*PROBLEM DETAILS*:
All lines from the one with "wp eq (fun _ _ => True)" through the last are to be given again exactly as they stand in the data below, and only those.

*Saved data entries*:
Lemma read_field_transfer {W} (systembus : Z -> payload -> sc_time -> proc event W (payload * sc_time))
  i f d w :
  0 <= i < 3 -> Z.of_nat (length d) < 2 ^ 32 ->
  read_peripheral_field systembus d i f w =
  ('(p, delay) ← systembus i (mk_payload TLM_READ_COMMAND (field_offset f) (Some d)
      (Z.of_nat (length d)) (Z.of_nat (length d)) None 0 false TLM_INCOMPLETE_RESPONSE) SC_ZERO_TIME;
    p_lift (cassert (is_response_ok p));;
    p_wait (Wait_time delay);;
    mret (default [] p.(data))) w.
Proof.
  intros Hi Hv. unfold read_peripheral_field, systembus_memcpy_read, systembus_transfer.
  rewrite peripheral_address by done. unfold mbind at 1, proc_bind at 1. cbn [p_lift prog_bind].
  pose proof (field_fits f). rewrite (wrap_small 64), decode_mapped, wrap_small by lia. done.
Qed.

Lemma check_memory_inverted n : forall i, 0 <= i -> 
  check_memory i ((fun x => Z.lxor x 0xFF) <$> seqZ i (Z.of_nat n)) = Ok tt.
Proof.
  induction n as [|n IH]; intros i Hi; [done|].
  rewrite seqZ_cons by lia. cbn [fmap list_fmap check_memory]. rewrite Z.eqb_refl. cbn [cassert].
  rewrite bind_Ok. replace (Z.pred (Z.of_nat (S n))) with (Z.of_nat n) by lia. apply IH. lia.
Qed.

Lemma check_memory_fails bs : forall i, check_memory i bs = Ok tt ->
  bs = (fun x => Z.lxor x 0xFF) <$> seqZ i (Z.of_nat (length bs)).
Proof.
  induction bs as [|b bs IH]; intros i H; [done|]. cbn [check_memory] in H.
  destruct (Z.eqb_spec b (Z.lxor i 0xFF)); cbn [cassert] in H; [|done]. rewrite bind_Ok in H.
  cbn [length]. rewrite seqZ_cons by lia. cbn [fmap list_fmap]. f_equal; [done|].
  rewrite (IH _ H) at 1. do 3 f_equal; lia.
Qed.

(** ** Properties *)

(** An access of the test software to any field of any of the three
    peripherals is decoded to that peripheral, at the offset of the field, and
    an address beyond the table is sent to the last peripheral as it is,
    instead of being refused. *)
Theorem systembus_decode a :
  0 <= a < 2 ^ 64 ->
  decode a = if a <? 0x3000 then (a / 0x1000, a mod 0x1000) else (2, a).
Proof.
  intros Ha. destruct (Z.ltb_spec a 0x3000); [|by apply decode_unmapped].
  rewrite (Z.div_mod a 0x1000) at 1 by lia. rewrite Z.mul_comm. apply decode_mapped.
  - split; [apply Z.div_pos; lia|apply Z.div_lt_upper_bound; lia].
  - apply Z.mod_pos_bound. lia.
Qed.

Lemma systembus_decode_witness : decode 0x2012 = (2, 0x12) /\ decode 0x3012 = (2, 0x3012).
Proof.
  split; [rewrite (systembus_decode 0x2012) by lia; reflexivity
         |rewrite (systembus_decode 0x3012) by lia; reflexivity].
Defined.

(** Over any bus that serves register accesses, while other processes leave
    the memory of peripheral 2 alone, the interrupt handler terminates without
    a failed assertion when that memory holds [i ^ 0xFF] at [i], and it has
    then set the acknowledge register the main thread polls. *)
Theorem irq_handler_accepts {W} (regs : W -> Z -> list Z) R systembus garbage w :
  RegisterBus regs R systembus ->
  (forall w w', R w w' -> slice (regs w' 2) (field_offset memory) 100 =
                          slice (regs w 2) (field_offset memory) 100) ->
  length (garbage memory) = 100%nat ->
  slice (regs w 2) (field_offset memory) 100 = (fun i => Z.lxor i 0xFF) <$> seqZ 0 100 ->
  wp R (fun _ _ => True) (irq_handler systembus garbage w) (fun _ w' =>
    exists w1, slice (regs w1 2) (field_offset irq_ack) 1 = [1] /\ R w1 w').
Proof.
  intros [Hread Hwrite] Hstable Hg Hmem. unfold irq_handler. apply wp_bind.
  rewrite read_field_transfer by (rewrite ?Hg; lia). apply wp_bind.
  apply Hread; [lia|apply (field_fits memory)|rewrite Hg; apply (field_fits memory)|].
  intros w1 t Hw1. cbn beta iota. apply wp_bind. cbn [is_response_ok].
  change (p_lift (cassert (is_response_ok _))) with (p_lift (E := event) (S := W) (Ok tt)).
  cbn [p_lift wp]. apply wp_bind, wp_wait; [done|]. intros w2 Hw2.
  cbn [wp mret proc_ret data]. apply wp_bind.
  change (default [] (Some ?d)) with d.
  assert (Hd : slice (regs w1 2) (field_offset memory) (Z.of_nat (length (garbage memory))) =
    (fun i => Z.lxor i 0xFF) <$> seqZ 0 (Z.of_nat 100)).
  { rewrite Hg. change (Z.of_nat 100) with 100. by rewrite (Hstable w w1 Hw1), Hmem. }
  cbn [data default]. rewrite Hd, check_memory_inverted by lia. cbn [p_lift wp].
  rewrite write_field_transfer by (cbn; lia). apply wp_bind, wp_bind.
  apply Hwrite; [lia|by vm_compute|by vm_compute|].
  intros w3 t3 Hw3. cbn beta iota. apply wp_bind.
  change (p_lift (cassert (is_response_ok _))) with (p_lift (E := event) (S := W) (Ok tt)).
  cbn [p_lift wp]. apply wp_bind, wp_wait; [done|]. intros w4 Hw4. cbn. by exists w3.
Qed.

(** A bus of total register maps, which answers at once. *)
Definition map_regs (w : Z -> Z -> Z) (i : Z) : list Z := w i <$> seqZ 0 120.

Definition map_bus (i : Z) (p : payload) (t : sc_time) : proc event (Z -> Z -> Z) (payload * sc_time) :=
  fun w =>
  match p.(command) with
  | TLM_READ_COMMAND =>
      Ret w (set_response_status TLM_OK_RESPONSE
        (set_data (Some (slice (map_regs w i) p.(address) p.(data_length))) p), t)
  | _ =>
      Ret (fun j b => if j =? i then default (w j b)
             (if p.(address) <=? b then default [] p.(data) !! Z.to_nat (b - p.(address)) else None)
           else w j b) (set_response_status TLM_OK_RESPONSE p, t)
  end.

Lemma map_bus_registers : RegisterBus map_regs eq map_bus.
Proof.
  split; intros i off d w Q Hi Ho Hend HQ; cbn.
  - by apply HQ.
  - unfold cmd_start_timer_offset in Ho. apply HQ. apply list_eq. intros k. unfold map_regs.
    change (struct_size original_timer) with 120 in Hend.
    destruct (decide (k < length d)%nat) as [Hk|].
    + rewrite lookup_slice, list_lookup_fmap, lookup_seqZ_lt by lia. cbn.
      rewrite Z.eqb_refl. destruct (Z.leb_spec off (0 + Z.of_nat (Z.to_nat off + k))); [|lia].
      replace (Z.to_nat (0 + Z.of_nat (Z.to_nat off + k) - off)) with k by lia.
      by destruct (lookup_lt_is_Some_2 d k Hk) as [b ->].
    + rewrite !lookup_ge_None_2; [done|lia|]. rewrite slice_length; [lia|lia|lia|].
      rewrite length_fmap, length_seqZ. lia.
Qed.

Lemma irq_handler_accepts_witness :
  wp eq (fun _ _ => True)
    (irq_handler map_bus (fun _ => replicate 100 7) (fun _ b => Z.lxor (b - 18) 0xFF)) (fun _ w' =>
      exists w1, slice (map_regs w1 2) (field_offset irq_ack) 1 = [1] /\ w1 = w').
Proof.
  apply (irq_handler_accepts map_regs eq map_bus (fun _ => replicate 100 7)
    (fun _ b => Z.lxor (b - 18) 0xFF) map_bus_registers).
  - by intros w w' ->.
  - reflexivity.
  - vm_compute. reflexivity.
Defined.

*ANSWER FOR THE TASK*:
  wp eq (fun _ _ => True)
    (irq_handler map_bus (fun _ => replicate 100 7) (fun _ b => Z.lxor (b - 18) 0xFF)) (fun _ w' =>
      exists w1, slice (map_regs w1 2) (field_offset irq_ack) 1 = [1] /\ w1 = w').
Proof.
  apply (irq_handler_accepts map_regs eq map_bus (fun _ => replicate 100 7)
    (fun _ b => Z.lxor (b - 18) 0xFF) map_bus_registers).
  - by intros w w' ->.
  - reflexivity.
  - vm_compute. reflexivity.
Defined.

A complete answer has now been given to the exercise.